**Exercise description:** Go through the entries below and count the lines where "Definition" occurs. Give nothing but that number.

Data for processing section start

(** * Constellation viewer: coordinate pipeline and chart composition

    A shallow embedding of [sky_calculator.py], [sky_renderer.py] and the
    parts of [star_catalog.py] they read.  Python floats are read as ideal
    real numbers ([R]); NumPy's elementary functions are the corresponding
    functions of the Standard Library's reals.  The astropy coordinate
    transformation, the clock and the string formatting routines are library
    code and enter as section variables.  A matplotlib axes object is the
    ordered list of the artists added to it. *)

From Stdlib Require Import Reals Lra Lia List ZArith String Bool.
Import ListNotations.

Open Scope R_scope.

(** ** NumPy and Python builtins *)

Module Np.

(** [np.radians]: degrees to radians. *)
Definition radians (x : R) : R := x * (PI / 180).

(** [np.linspace(start, stop, num)] with the default [endpoint=True]:
    [num] samples, the first at [start] and (for [num > 1]) the last at
    [stop], the step being [(stop - start) / (num - 1)]. *)
Definition linspace (start stop : R) (num : nat) : list R :=
  match num with
  | O => []
  | S O => [start]
  | S (S _ as div) =>
      let step := (stop - start) / INR div in
      map (fun i => if Nat.eqb i div then stop else INR i * step + start)
          (seq 0 num)
  end.

End Np.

Data for processing section end

**Problem solution:** 2